(** C20: in every run of any threads that lock, unlock, wait, get interrupted,
    notify and reset, whenever the lock is free while threads sleep on it,
    some thread is awake that will try to take it or will wake a sleeper, and
    it, or the thread that holds the wait lock before it, can take a step. *)
Theorem no_lost_wakeup r v n sched s :
  run r sched (lock_init v n) = Some s -> lock s = 0 -> wait_list s <> [] ->
  exists u p, pcs s !! u = Some p /\ awake u p s /\
    exists w s', step r w Go s = Some s' /\ (w = u \/ wait_lock s = Some w).
Proof.
  intros Hrun E0 Hl. pose proof (run_ok _ _ _ _ (init_ok v n) Hrun) as Hok.
  destruct (ok_lost s Hok E0 (or_introl Hl)) as (u & p & Eu & Hu).
  exists u, p. split; [done|]. split; [done|].
  destruct (wait_lock s) as [w|] eqn:Ew.
  - destruct (ok_holder s Hok w Ew) as [q Eq].
    destruct (inside_steps r s w q Eq) as [s' Es]; [apply (ok_inside s Hok w q Eq); done|]. eauto.
  - exists u. unfold step. rewrite Eu. cbn [mbind option_bind]. unfold enter, cas. rewrite Ew.
    destruct p; try (cbn in Hu; done); eauto.
    cbn in Hu. rewrite bool_decide_eq_false_2 by done. destruct k as [|[]]; eauto.
Qed.

(** ** Mutual exclusion *)

(** Owning the lock of a mutex. *)
Definition own (p : pc) : bool :=
  match p with
  | WonDeregister _ | WonUnlock _ | SetHolder | SetDepth | Held | RCheckNested | UCheck
  | ClearHolder | Store => true
  | _ => false
  end.
(** Recorded as the holder. *)
Definition holds (p : pc) : bool :=
  match p with SetDepth | Held | RCheckNested | UCheck | ClearHolder => true | _ => false end.
(** The depth counts. *)
Definition deep (p : pc) : bool :=
  match p with Held | RCheckNested | UCheck => true | _ => false end.
(** The points of a thread that uses the lock as a mutex. *)
Definition mutex_pc (p : pc) : bool :=
  match p with
  | TryLoad k | TryCas k | Register k | Spin k | Try k | WonDeregister k | WonUnlock k
  | Enqueue k | SleepUnlock k | Sleep k => match k with Mutex => true | Event _ => false end
  | AbortDeregister | AbortUnlock | IntSpin | IntDeregister | IntLoad | IntWake | IntUnlock | Died => false
  | _ => true
  end.

(** The choices of threads that only lock and unlock. *)
Definition mutex_choice (c : choice) : bool :=
  match c with Go | CallLock | CallUnlock | Woken => true | _ => false end.

Record excl (r : bool) (s : state) : Prop := {
  ex_lock : lock s = nthreads own (pcs s);
  ex_one : lock s <= 1;
  ex_pc t p : pcs s !! t = Some p -> mutex_pc p = true;
  ex_holder t p : pcs s !! t = Some p -> holds p = true <-> holder s = psid t;
  ex_range : holder s = 0 \/ exists t p, pcs s !! t = Some p /\ holder s = psid t;
  ex_depth t p : pcs s !! t = Some p -> deep p = true -> r = true -> 1 <= depth s
}.

Lemma excl_move r s s' t p p' :
  excl r s -> pcs s !! t = Some p -> pcs s' = <[t := p']> (pcs s) ->
  lock s' - lock s = b2z (own p') - b2z (own p) -> lock s' <= 1 -> mutex_pc p' = true ->
  (holds p' = true <-> holder s' = psid t) ->
  (forall u, u <> t -> holder s' = psid u <-> holder s = psid u) ->
  (holder s' = 0 \/ holder s' = psid t \/ holder s' = holder s) ->
  (deep p' = true -> r = true -> 1 <= depth s') ->
  (forall u q, u <> t -> pcs s !! u = Some q -> deep q = true -> r = true -> 1 <= depth s') ->
  excl r s'.
Proof.
  intros [Hl H1 Hpc Hh Hr Hd] Ep Ep' El El1 Em Eh Eo Er Ed Edo. split; auto.
  - rewrite Ep', (nthreads_insert _ _ _ p) by done. lia.
  - intros u q. rewrite Ep', (lookup_goto _ _ p) by done. destruct (decide (u = t)); [intros; simplify_eq; auto | eauto].
  - intros u q. rewrite Ep', (lookup_goto _ _ p) by done. destruct (decide (u = t)) as [-> | Hn].
    + intros; simplify_eq. auto.
    + intros Hu. rewrite Eo by done. eauto.
  - destruct Er as [Er | [Er | Er]]; [auto | |].
    + right. exists t, p'. rewrite Ep', (lookup_goto _ _ p), decide_True by done. auto.
    + rewrite Er. destruct Hr as [Hr | (u & q & Hu & Hr)]; [auto|]. right. exists u.
      rewrite Ep', (lookup_goto _ _ p) by done. destruct (decide (u = t)); eauto.
  - intros u q. rewrite Ep', (lookup_goto _ _ p) by done. destruct (decide (u = t)); [intros; simplify_eq; auto | eauto].
Qed.

Lemma psid_inj t u : psid t = psid u -> t = u.
Proof. unfold psid; lia. Qed.
Lemma psid_pos t : psid t <> 0.
Proof. unfold psid; lia. Qed.

Lemma excl_list r s l : excl r s -> excl r (set_list l s).
Proof. intros []. split; auto. Qed.

Lemma step_excl r t c s s' : excl r s -> mutex_choice c = true -> step r t c s = Some s' -> excl r s'.
Proof.
  intros Hex Hc. unfold step. destruct (pcs s !! t) as [p|] eqn:Ep; [|discriminate]. cbn [mbind option_bind].
  pose proof (ex_pc _ _ Hex t p Ep) as Hm. pose proof (ex_holder _ _ Hex t p Ep) as Hh.
  pose proof (ex_depth _ _ Hex t p Ep) as Hd. pose proof (ex_one _ _ Hex) as H1.
  pose proof (ex_lock _ _ Hex) as Hl. pose proof (nthreads_nonneg own (pcs s)) as H0.
  assert (Hun : forall u q, own p = true -> pcs s !! u = Some q -> own q = true -> u = t).
  { intros u q Hp Hu Hq. eapply (nthreads_unique own (pcs s) u t q p); eauto. lia. }
  assert (Hod : forall u q, u <> t -> pcs s !! u = Some q -> deep q = true -> r = true -> 1 <= depth s).
  { intros. eapply ex_depth; eauto. }
  assert (Hnd : forall u q, own p = true -> u <> t -> pcs s !! u = Some q -> deep q = true -> False).
  { intros u q Hp Hn Hu Hq. apply Hn. eapply Hun; eauto. destruct q; done. }
  assert (Hno : forall u, own p = true -> u <> t -> holder s <> psid u).
  { intros u Hp Hn E. destruct (ex_range _ _ Hex) as [Er | (w & q & Hw & Er)]; [pose proof (psid_pos u); congruence|].
    rewrite Er in E. apply psid_inj in E as ->. apply (ex_holder _ _ Hex u q Hw) in Er.
    apply Hn. eapply Hun; eauto. destruct q; done. }
  assert (Hlk : own p = true -> lock s = 1).
  { intros Hp. pose proof (nthreads_pos own (pcs s) t p Ep Hp). lia. }
  destruct p, c; try discriminate; intros E; unfold enter, leave, cas in E.
  all: repeat match type of E with match ?x with _ => _ end = Some _ => destruct x eqn:?; try discriminate E end.
  all: injection E as <-; cbn zeta; repeat case_if; breflect.
  all: try (apply excl_list; exact Hex).
  all: try match goal with k : kind |- _ => destruct k; [|discriminate Hm] end.
  all: eapply (excl_move _ s _ t); [exact Hex | exact Ep | reflexivity |..];
    cbn in Hm, Hh, Hd, Hun, Hnd, Hno, Hlk |- *.
  all: try exact Hh; try exact Hod; try (intros; reflexivity); try discriminate; try assumption; try tauto.
  all: try specialize (Hlk eq_refl); try lia.
  all: try (intros u q Hn Hu Hq; exfalso; eapply Hnd; eauto; fail).
  - intros _ Hr. specialize (Hd eq_refl Hr). lia.
  - intros u Hn. specialize (Hno u eq_refl Hn). split; intros E; exfalso; [apply Hn; symmetry; apply psid_inj; done | auto].
  - intros u Hn. specialize (Hno u eq_refl Hn). split; intros E; exfalso; [apply Hn; symmetry; apply psid_inj; done | auto].
  - pose proof (psid_pos t). split; intros; [discriminate | congruence].
  - intros u Hn. specialize (Hno u eq_refl Hn). pose proof (psid_pos u). split; intros; congruence.
Qed.

Lemma init_excl r n : excl r (lock_init 0 n).
Proof.
  split; cbn.
  - rewrite nthreads_replicate; done.
  - lia.
  - intros t p E. apply lookup_replicate in E as [-> _]. done.
  - intros t p E. apply lookup_replicate in E as [-> _]. cbn. pose proof (psid_pos t). split; intros; congruence.
  - auto.
  - intros t p E. apply lookup_replicate in E as [-> _]. discriminate.
Qed.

---+---

Search the entries for the string "awake" and return each line where it turns up.

### The answer
    some thread is awake that will try to take it or will wake a sleeper, and
  exists u p, pcs s !! u = Some p /\ awake u p s /\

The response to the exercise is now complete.